Data sharing and reuse in clinical research: Are we there yet? A cross-sectional study on progress, challenges and opportunities in LMICs.
Waithira N., Mukaka M., Kestelyn E., Chotthanawathit K., Thi Phuong DN., Thanh HN., Osterrieder A., Lang T., Cheah PY.
Data sharing holds promise to accelerate innovative discoveries through artificial intelligence (AI) and traditional analytics. However, it remains unclear whether these prospects translate into tangible benefits in improving health care and scientific progress.

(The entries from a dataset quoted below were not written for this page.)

Lemma await_call_step op w st :
  exists h, Forall (fun a => handler_action a = true) h /\
            log (snd (await_call op w st)) = log st ++ ACall op :: h /\
            tick (snd (await_call op w st)) = S (tick st).
Proof.
  destruct (await_call_log op w st) as (h & Hl & Fh). exists h.
  split; [exact Fh |]. split; [exact Hl |].
  unfold await_call. cbn [snd].
  destruct (deliver_frame (traffic (w (tick st)))
              (pass (Z.of_N (lag (w (tick st)))) (do_log (ACall op) st))) as (-> & _).
  reflexivity.
Qed.

Lemma lookup_step fid sel w st :
  try_catch (let* r := await_call (OpQuery fid sel) in ret (found r)) (ret false) w st =
  (Returns (negb (rejects (w (tick st))) && found (w (tick st))),
   snd (await_call (OpQuery fid sel) w st)).
Proof.
  unfold try_catch, bind, await_call, ret. destruct (rejects (w (tick st))); reflexivity.
Qed.

Lemma frame_query_attached frame sel w st :
  attached_frame (page_state (w (tick st))) frame = true ->
  frame_query frame sel w st =
  (Returns (negb (rejects (w (tick st))) && found (w (tick st))),
   snd (await_call (OpQuery (frame_id frame) sel) w st)).
Proof. intros Ha. unfold frame_query. rewrite Ha. apply lookup_step. Qed.

Lemma frame_query_detached frame sel w st :
  attached_frame (page_state (w (tick st))) frame = false ->
  frame_query frame sel w st = (Throws (OpQuery (frame_id frame) sel), st).
Proof. intros Ha. unfold frame_query. rewrite Ha. reflexivity. Qed.

Lemma click_step fid sel w st :
  try_catch (await_call (OpClick fid sel 50) >> ret true) (ret false) w st =
  (Returns (negb (rejects (w (tick st)))), snd (await_call (OpClick fid sel 50) w st)).
Proof.
  unfold try_catch, bind, await_call, ret. destruct (rejects (w (tick st))); reflexivity.
Qed.

Lemma last_cons_Some {A} (x y : A) l : last l = Some y -> last (x :: l) = Some y.
Proof. intros H. rewrite last_cons, H. reflexivity. Qed.

Lemma queried_query f sel l : omap queried (OpQuery f sel :: l) = sel :: omap queried l.
Proof. reflexivity. Qed.

Lemma queried_click f sel d l : omap queried (OpClick f sel d :: l) = omap queried l.
Proof. reflexivity. Qed.
(** * The further properties on sample runs *)

(** X4 on [add]: the state after the wrapped call [add(2, 3)]. *)
Lemma guarded_call_leaves_memory_effects_only_witness :
  exists op,
    call_operator (exn := string) (obs := unit) (R := num) (G := no_gil)
      [num; num] = Some op /\
    snd (snd (fst (op (2, (3, tt))
                     (make_guarded_function no_gil add,
                      holding (Some 7) tt))))
    = holding (Some 7) tt.
Proof.
  destruct (guarded_call_leaves_memory_effects_only (PyThreadState := nat)
              (Mem := unit) (exn := string) (obs := unit) num
              (As := [num; num]))
    as [op [Hop Hworld]].
  - unfold supported. simpl. lia.
  - exists op. split; [exact Hop|].
    destruct (Hworld (make_guarded_function no_gil add) (2, (3, tt))
                (holding (Some 7) tt)) as [_ Hafter].
    + reflexivity.
    + reflexivity.
    + refine (eq_trans Hafter _). reflexivity.
Defined.

(** X5 on a function that throws, called twice with the lock held. *)
Lemma interpreter_state_kept_by_calls_witness :
  exists op,
    call_operator (obs := unit) (R := num) (G := no_gil) [] = Some op /\
    interp (snd (snd (fst (call_sequence op [tt; tt]
                             (make_guarded_function no_gil
                                (thrower num "x"%string),
                              holding (Some 7) tt)))))
    = {| gil_held := true; tstate_current := Some 7 |}.
Proof.
  destruct (interpreter_state_kept_by_calls (PyThreadState := nat)
              (Mem := unit) (exn := string) (obs := unit) num (As := []))
    as [op [Hop Hkept]].
  - unfold supported. simpl. lia.
  - exists op. split; [exact Hop|].
    refine (eq_trans
              (Hkept (make_guarded_function no_gil (thrower num "x"%string))
                 [tt; tt] (holding (Some 7) tt) _) _); reflexivity.
Defined.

In this cross-sectional study, we investigate current data reuse practices and explore ways to enhance the use of existing data in clinical research, focusing on low- and middle-income countries. 643 clinical researchers and data professionals participated in the study. 55.5% analysed clinical trial data. 75.3% of data users analysed data from observational studies obtained mainly through personal requests or downloads from publicly available sources. Data was mainly used to influence the design of new studies or in pooled and individual patient-level data meta-analyses. Key benefits realised were career progression and academic qualification, with more gains reported by users affiliated with high-income and upper-middle-income countries (p = 0.046, chi = 8.0). Scientific progress through publications and collaborations was associated with gender (p = 0.012, chi = 10.9), with males more likely to contribute. Benefits to the public although minimal, were associated with career seniority (p = 0.001, chi = 18.8), with works by senior researchers being more likely to influence health policy or treatment guidelines. Although 54% of the respondents accessed at least 3 datasets in the past 5 years, 79.4% of data users encountered difficulty finding relevant data for planned analyses. Researchers affiliated with low and middle income institutions reported more difficulty interpreting data (p = 0.012, chi = 25.7), while challenges with language were regionally influenced (p = 0.000, chi = 51.3) and more commonly reported by researchers in Latin America and South and East Asia institutions. While the utilisation of shared data is lower than expected, focused efforts to enrich existing data with extensive metadata using standard terminologies can enhance data findability. Investment in training programmes, building professional networks, and mentorship in data science may improve the quality of data generated and increase researchers' ability to use existing datasets.